If horses could talk, they’d be able to look their veterinarian right in the eye and say, “Doctor, I’m feeling some acute pain in my girth line… and it is radiating up toward my pelvis. But it only hurts if it’s cold outside.”
While this type of insight would make diagnosing and treating pain in horses much easier, it isn’t the reality. Instead, we must tune ourselves to our horse and learn to identify if the animal is in pain, and then work with our veterinarian to decide on a course of action that likely includes the use of horse painkillers. Let’s first look at some of the leading indicators of pain in horses.
Remember, horses are powerful animals, yet they are just as prone to injury as any other domestic or competitive animal – and muscular-skeletal strains, sprains, bruises, and breaks are an unfortunate reality for active animals.
If you see any of the following, connect with your veterinarian right away:
* Refusal to jump
* Resistance to bending or lateral flexion
* Defensive behaviors like biting or kicking
* Uneven tracking – laterally, forward or backward
* Rough, choppy strides
* Your horse seeming “off” somehow
* Resistance to being lead
It is important to remember that if your horse is a race horse, there will likely experience some swelling, pain, and tenderness during the course of their racing career. This doesn’t necessarily mean that they are injured. Just as a marathon runner can experience sprains, strains, and general soreness and fatigue during their training regimen, racehorses will also develop similar pain as a result of the greater physical demands placed on these high-performance animals.
Your veterinarian will likely prescribe a painkiller to help with the soreness, and they’ll help you uncover whether or not the horse is simply sore, or is actually injured. In either case, horse painkillers are commonly prescribed to minimize discomfort.
Veterinarians diagnose horse pain in a variety of ways, including:
The use of a hoof tester can apply gentle pressure to the navicular area or coffin bone, which can then determine if the horse is feeling pain in these localized areas. The hoof tester is also used to help uncover foot abscesses.
A hands-on inspection by a qualified horse veterinarian can also help uncover shin splints and bucked shins, as well as generalized joint pain. Splints are a common concern among racehorses, and a thorough visual inspection can uncover them quickly.
Veterinarians may also ask the owner to have the horse trot, at which time the vet will look for some of the telltale signs in which horses manifest pain – most notably, the side to side head nod or an unevenness in the hips. This visual observation can help uncover a particular leg that may be causing pain in the animal.
Abdominal pain in horses is most often indicated by profuse sweating, constantly attempting to roll, anorexia, looking or swatting at its belly, and an elevated respiratory or heart rate. General abdominal discomfort is fairly vague, but ulcers are a common cause seen in the majority of racehorses.
It is vital that the trainer and the veterinarian are in close communication, as some of the visual indicators of pain in horses may actually be the result of behavioral or training problems.
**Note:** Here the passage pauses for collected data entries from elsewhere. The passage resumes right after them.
(** X9. A transfer received by [recv_arrays], whatever is in the mailbox:
    when it returns it has taken exactly one message per array, sent
    nothing and left the process alone, and the arrays it hands back have
    the shapes of the destination arrays; they have their sizes too, when
    it overwrites, and when it adds to well-formed arrays. *)
Theorem recv_arrays_keeps_shapes obj tag comm source add w res w' :
  recv_arrays obj tag comm source add w = Ok res w' →
  map shape res = map shape obj
  ∧ (add = false ∨ Forall well_shaped obj → sizes res = sizes obj)
  ∧ self w' = self w ∧ outbox w' = outbox w
  ∧ length (inbox w) = (length (inbox w') + length obj)%nat.
Proof.
  unfold recv_arrays. destruct add.
  - unfold mbind, M_bind, bind.
    destruct (recv_each _ tag comm source w) as [tmp w1|e w1|w1] eqn:Hrecv;
      [|done..].
    intros [= <- <-].
    apply recv_each_Ok in Hrecv as (Hs & Hl & Hself & Hout & Hin).
    unfold weights_from_shapes in *.
    rewrite length_map, length_map in Hin.
    repeat split; try done.
    + apply zip_with_iadd_shape.
      apply sizes_length in Hl. by rewrite Hl, !length_map.
    + intros [?|Hwf]; [done|]. apply zip_with_iadd_sizes; [|done].
      rewrite Hl. unfold sizes. rewrite !map_map. apply map_ext.
      intros a. simpl. apply length_replicate.
  - intros Hrecv.
    apply recv_each_Ok in Hrecv as (Hs & Hl & Hself & Hout & Hin).
    repeat split; done.
Qed.
End Transfers.

(** ** Setting a process up *)
Section SetupFacts.
Context `{Scalar, Collab}.
Variable model_from_json : string → Model.

(** X10. [check_sanity] returns exactly when the model, the architecture,
    the algorithm, the shapes and the weights are all set; the update
    buffer is not asked for.  When it raises, the error names one of the
    five.  A process fresh from the constructor fails on [model]. *)
Theorem check_sanity_passes (a : Setup.Attributes) :
  (Setup.check_sanity a = None
   ↔ is_Some (Setup.model a) ∧ is_Some (Setup.model_arch a)
     ∧ is_Some (Setup.algo a) ∧ is_Some (Setup.weights_shapes a)
     ∧ is_Some (Setup.weights a))
  ∧ (∀ e, Setup.check_sanity a = Some e →
       ∃ par, e = Setup.Error par
              ∧ par ∈ ["model"; "model_arch"; "algo"; "weights_shapes";
                       "weights"])
  ∧ Setup.check_sanity Setup.fresh = Some (Setup.Error "model").
Proof.
  assert (∀ A, ¬ is_Some (@None A)) as Hnone by (intros A [x Hx]; done).
  destruct a as [[m|] [arch|] [g|] [shapes|] [ws|] u];
    unfold Setup.check_sanity; simpl.
  all: split;
    [split; [try done; intros _; by repeat split
            |try done; intros (?&?&?&?&?); exfalso; by eapply Hnone]
    |split; [|done]].
  all: try done.
  all: intros e [= <-]; eexists; split; [done|set_solver].
Qed.

(** Broadcasting into zero arrays of the shapes of well-formed arrays
    gives these arrays. *)
Lemma bcast_weights_zeros (ws : list ndarray) :
  Forall well_shaped ws →
  Setup.bcast_weights ws
    (weights_from_shapes (Setup.shapes_from_weights ws)) = Some ws.
Proof.
  induction 1 as [|w ws Hw _ IH]; [done|].
  unfold weights_from_shapes, Setup.shapes_from_weights in *. simpl.
  rewrite IH. unfold Setup.Bcast. simpl.
  rewrite decide_True by (by rewrite length_replicate).
  by destruct w.
Qed.

(** X11. [set_model_info] sets the architecture first: called with
    weights on a process that has no model and is given no architecture,
    it raises [AttributeError] having stored the weights and their shapes
    but not the update buffer; called with an architecture, an algorithm
    and well-formed weights it returns whatever the process was, and the
    process is then set up: [check_sanity] passes, the model holds the
    weights, and the update buffer is made of zero arrays of their
    shapes. *)
Theorem set_model_info_order arch g ws (a : Setup.Attributes) :
  (Setup.model a = None →
   ∃ a', Setup.set_model_info model_from_json None g (Some ws) a
         = (a', Some Setup.AttributeError)
         ∧ Setup.weights a' = Some ws
         ∧ Setup.weights_shapes a' = Some (map shape ws)
         ∧ Setup.update a' = Setup.update a
         ∧ Setup.check_sanity a' = Some (Setup.Error "model"))
  ∧ (Forall well_shaped ws →
     ∀ g', ∃ a',
       Setup.set_model_info model_from_json (Some arch) (Some g')
         (Some ws) a = (a', None)
       ∧ Setup.configured a'
       ∧ Setup.model a'
         = Some (set_model_weights (model_from_json arch) ws)
       ∧ Setup.model_arch a' = Some arch
       ∧ Setup.algo a' = Some g'
       ∧ Setup.weights a' = Some ws
       ∧ Setup.update a' = Some (map np_zeros (map shape ws))).
Proof.
  split.
  - intros Hm. unfold Setup.set_model_info.
    destruct g as [g'|]; simpl; rewrite Hm; eexists; (split; [done|]);
      repeat split.
  - intros Hwf g'. eexists. split; [reflexivity|]. simpl.
    repeat split. exists ws. by repeat split.
Qed.
(** * MealShare backend: a shallow embedding of [backend/database.js] and
    [backend/server.js], and the properties of its routes.

    Layout
    - [Schema]: the DDL of [database.js] over a catalogue of named tables.
    - rows, the [database] record and the SQL statements [server.js] issues;
    - [task]: a route handler as the chain of callbacks the source writes,
      one node per asynchronous statement;
    - [run] (one request at a time) and [interleave] (several requests in
      flight, one statement at a time);
    - the routes themselves, then the theorems. *)

From Stdlib Require Import ZArith QArith Lqa String Ascii List Lia Bool.
From stdpp Require Import base tactics option list sorting gmap strings.

Local Open Scope string_scope.
Local Open Scope Z_scope.

(** ** JavaScript values at the types the routes read them *)

(** [!x] in a guard: the empty string, the number 0 and an absent field
    ([undefined] / [null]) are all falsy. Request fields are modelled at
    their documented JSON types: text fields as strings, an absent field as
    [None]. [portions_available] is a JSON number, which no route checks to
    be an integer or to be positive: it is modelled as a rational, so that
    0.5 and -5 are values like any other (the rounding of doubles in their
    last bit or beyond 2^53 is outside the model). *)
Class Truthy (A : Type) := truthy : A -> bool.

#[global] Instance truthy_string : Truthy string :=
  fun s => negb (String.eqb s "").
#[global] Instance truthy_number : Truthy Q :=
  fun q => negb (Qeq_bool q 0).
#[global] Instance truthy_option {A} `{Truthy A} : Truthy (option A) :=
  fun o => match o with Some x => truthy x | None => false end.

Definition falsy {A} `{Truthy A} (x : A) : bool := negb (truthy x).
Some horses may indicate a higher pain level than another equine, so having the input of the trainer is crucial.
Horse painkiller options available today
Local anesthetics: Though we have come a long way since the use of pure cocaine in the late 1800s, veterinarians still use a derivative of the original compound. Most vets will prescribe bupivacaine, mepivacaine, or lidocaine to deliver a powerful, localized numbing sensation for a horse in pain.
NSAIDs: Originally created in the mid 1850s, non-steroidal anti-inflammatory drugs became widely used at the turn of the 20th century (it was first marketed in 1899 by drug maker Bayer). Traditional aspirin isn’t very effective in horses as it is eliminated very quickly from the bloodstream, but other NSAIDs are – ketoprofen (Ketofen), flunixin meglumine (Banamine), and phenylbutazone (Bute) are widely used today as effective horse painkillers.
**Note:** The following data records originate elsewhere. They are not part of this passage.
Set Default Proof Using "Type".

(** The n-th reading of [datetime.now()]. *)
Variable clock : nat -> Z.
(** The n-th value of [uuid.uuid4().hex]. *)
Variable uuid4_hex : nat -> string.
(** [strftime('%Y%m%d')] of a datetime. *)
Variable strftime_Ymd : Z -> string.
(** [PermitType(v)], the lookup of the enumeration missing from [models.py]. *)
Variable PermitType_of_value : string -> option PermitType.
(** The primary key the database gives to a row added to the table. *)
Variable fresh_pk : list Permit -> string.

Definition now : M Z := fun w => (Ok (clock (ticks w)), tick w).

Definition uuid4 : M string := fun w => (Ok (uuid4_hex (draws w)), draw w).

(** The block the source repeats for the traveler, the issuer, the gate
    and the city: select by primary key, [scalar_one_or_none], and a
    [ValueError] when no row comes back. *)
Definition verify_exists (table : World -> list string) (key msg : string)
  : M unit :=
  rows <- select_key table key ;;
  row <- scalar_one_or_none rows ;;
  match row with
  | None => raise (ValueError msg)
  | Some _ => ret tt
  end.

(** [if gate_id: ...], [if city_id: ...]: the check runs on a true value. *)
Definition verify_if_provided (table : World -> list string)
    (key : option string) (msg : string -> string) : M unit :=
  match key with
  | Some k => if truthy key then verify_exists table k (msg k) else ret tt
  | None => ret tt
  end.

Definition create_permit
    (permit_type traveler_id issued_by_user_id : string)
    (gate_id city_id : option string) (valid_days : Z)
    (notes : option string) : M Permit :=
  (* Validate permit type *)
  permit_type_enum <-
    match PermitType_of_value (upper permit_type) with
    | Some t => ret t
    | None => raise (ValueError ("Invalid permit type: " ++ permit_type))
    end ;;
  (* Verify traveler exists *)
  verify_exists travelers traveler_id
    ("Traveler with ID " ++ traveler_id ++ " not found") ;;;
  (* Verify issuer exists *)
  verify_exists users issued_by_user_id
    ("User with ID " ++ issued_by_user_id ++ " not found") ;;;
  (* Verify gate if provided *)
  verify_if_provided gates gate_id
    (fun g => "Gate with ID " ++ g ++ " not found") ;;;
  (* Verify city if provided *)
  verify_if_provided cities city_id
    (fun c => "City with ID " ++ c ++ " not found") ;;;
  (* Generate permit number *)
  t0 <- now ;;
  hex <- uuid4 ;;
  let permit_number :=
    "PRMT-" ++ strftime_Ymd t0 ++ "-" ++ upper (substring 0 6 hex) in
  (* Calculate validity period *)
  valid_from <- now ;;
  let valid_until := valid_from + seconds_of_days valid_days in
  (* Create permit *)
  created_at <- now ;;
  updated_at <- now ;;
  pk <- gets (fun w => fresh_pk (permits w)) ;;
  let permit :=
    Permit.mk pk permit_number permit_type_enum traveler_id issued_by_user_id
      gate_id city_id (Some valid_from) (Some valid_until) None ACTIVE notes
      created_at updated_at None None false None in
  add_row permit ;;;
  ret permit.

Definition get_permit_by_id (permit_id : string) : M (option Permit) :=
  rows <- select_permits (has_id permit_id) ;;
  scalar_one_or_none rows.

Definition get_permit_by_number (permit_number : string) : M (option Permit) :=
  rows <- select_permits (has_number permit_number) ;;
  scalar_one_or_none rows.

Definition validate_permit (permit_number : string) (gate_id : option string)
  : M Validation :=
  found <- get_permit_by_number permit_number ;;
  match found with
  | None => ret (mkValidation false "Permit not found" None)
  | Some p =>
      (* Check if permit is active *)
      if negb (PermitStatus_eqb (Permit.status p) ACTIVE) then
        ret (mkValidation false
               ("Permit is " ++ PermitStatus_value (Permit.status p)) (Some p))
      else
        (* Check if permit has expired *)
        expired <-
          match Permit.valid_until p with
          | Some u => n <- now ;; ret (u <? n)
          | None => ret false
          end ;;
        if expired then
          ret (mkValidation false "Permit has expired" (Some p))
        else
          (* Check if permit has started *)
          early <-
            match Permit.valid_from p with
            | Some f => n <- now ;; ret (n <? f)
            | None => ret false
            end ;;
          if early then
            ret (mkValidation false "Permit is not yet valid" (Some p))
          else
            (* Check if gate is specified and matches *)
            if truthy gate_id && truthy (Permit.gate_id p)
               && negb (option_string_eqb (Permit.gate_id p) gate_id)
            then
              ret (mkValidation false "Permit is not valid for this gate" (Some p))
            else
              ret (mkValidation true "Permit is valid" (Some p))
  end.

(** Attribute writes on a loaded row. *)
Definition set_status (p : Permit) (s : PermitStatus) (at_ : Z)
    (by_ : string) (reason : option string) : Permit :=
  Permit.mk (Permit.id p) (Permit.permit_number p) (Permit.permit_type p)
    (Permit.traveler_id p) (Permit.issued_by p) (Permit.gate_id p)
    (Permit.city_id p) (Permit.valid_from p) (Permit.valid_until p)
    (Permit.exit_time p) s (Permit.notes p) (Permit.created_at p) at_
    (Some by_) reason (Permit.renewed p) (Permit.renewal_count p).

Definition set_renewal (p : Permit) (from_ until_ at_ : Z) (by_ : string)
  : Permit :=
  Permit.mk (Permit.id p) (Permit.permit_number p) (Permit.permit_type p)
    (Permit.traveler_id p) (Permit.issued_by p) (Permit.gate_id p)
    (Permit.city_id p) (Some from_) (Some until_)
    (Permit.exit_time p) ACTIVE (Permit.notes p) (Permit.created_at p) at_
    (Some by_) (Permit.status_change_reason p) true
    (Some (match Permit.renewal_count p with
           | Some c => if c =? 0 then 0 else c
           | None => 0
           end + 1)).

(** Lines 332-351 of [update_permit_status]: what the call does once the
    requested status has been accepted. *)
Definition write_permit_status (permit_id : string) (status_enum : PermitStatus)
    (updated_by : string) (reason : option string) : M (option Permit) :=
  found <- get_permit_by_id permit_id ;;
  match found with
  | None => ret None
  | Some p =>
      t <- now ;;
      let p' := set_status p status_enum t updated_by reason in
      commit_row p' ;;;
      ret (Some p')
  end.

Definition update_permit_status (permit_id new_status updated_by : string)
    (reason : option string) : M (option Permit) :=
  match PermitStatus_of_value (upper new_status) with
  | None => raise (ValueError ("Invalid status: " ++ new_status))
  | Some status_enum =>
      write_permit_status permit_id status_enum updated_by reason
  end.



Definition renew_permit (permit_id renewed_by : string) (additional_days : Z)
  : M (option Permit) :=
  found <- get_permit_by_id permit_id ;;
  match found with
  | None => ret None
  | Some p =>
      (* Update validity period *)
      from_ <-
        (if PermitStatus_eqb (Permit.status p) EXPIRED then now
         else match Permit.valid_until p with
              | Some u => ret u
              | None => now
              end) ;;
      let until_ := from_ + seconds_of_days additional_days in
      t <- now ;;
      let p' := set_renewal p from_ until_ t renewed_by in
      commit_row p' ;;;
      ret (Some p')
  end.

Definition delete_permit (permit_id : string) : M bool :=
  found <- get_permit_by_id permit_id ;;
  match found with
  | None => ret false
  | Some p => delete_row p ;;; ret true
  end.

(** ** The creation endpoint of [router.py] *)

Record PermitCreateRequest := mkPermitCreateRequest {
  req_permit_type : string;
  req_traveler_id : string;
  req_gate_id : option string;
  req_city_id : option string;
  req_valid_days : Z;
  req_notes : option string
}.

(** The [Field] constraints of the request model:
    [valid_days] has [ge=1, le=365], [notes] has [max_length=500]. *)
Definition PermitCreateRequest_ok (r : PermitCreateRequest) : bool :=
  (1 <=? req_valid_days r) && (req_valid_days r <=? 365)
  && match req_notes r with
     | Some n => (String.length n <=? 500)%nat
     | None => true
     end.

Inductive Response :=
| Created (p : Permit)                       (* 201 *)
| HttpError (code : Z) (detail : string).

(** [require_permissions(current_user, [...])], not defined in
    [core/security.py]: a parameter. *)
Variable require_permissions : string -> list string -> bool.

Definition create_permit_endpoint (request : PermitCreateRequest)
    (current_user : string) : World -> Response * World :=
  fun w =>
    if negb (PermitCreateRequest_ok request) then
      (HttpError 422 "Unprocessable Entity", w)
    else if negb (require_permissions current_user
                    ["permits:create"; "permits:full_access"]) then
      (HttpError 403 "You don't have permission to create permits", w)
    else
      match create_permit (req_permit_type request) (req_traveler_id request)
              current_user (req_gate_id request) (req_city_id request)
              (req_valid_days request) (req_notes request) w with
      | (Ok p, w') => (Created p, w')
      | (Raise (ValueError msg), w') => (HttpError 400 msg, w')
      | (Raise e, w') =>
          (HttpError 500 ("Error creating permit: " ++ str_of_exn e), w')
      end.

(** ** Facts about the embedding *)

(** *** Upper-casing never yields a lowercase letter *)

Lemma upper_ascii_not_lowercase (c : ascii) :
  let n := nat_of_ascii (upper_ascii c) in
  ((n <? 97)%nat || (122 <? n)%nat) = true.
Proof. destruct c as [[] [] [] [] [] [] [] []]; reflexivity. Qed.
Centrally-acting analgesics: For more severe pain, veterinarians may administer horse painkillers that act directly on the central nervous system. Common drugs in use today for horses are: butorphanol (Torbogesic), detomidine (Domosedan), xylazine (Rompun), pentazocine (Talwin), and morphine.
Horse painkillers that are available today are often quite potent, and should be used under the supervision of an experience veterinarian. Ensure to keep accurate records as to the type of medication, the dosage, the method of administration, and the time/date administered. This will help your veterinarian and trainer more accurately and safely treat your prized equine.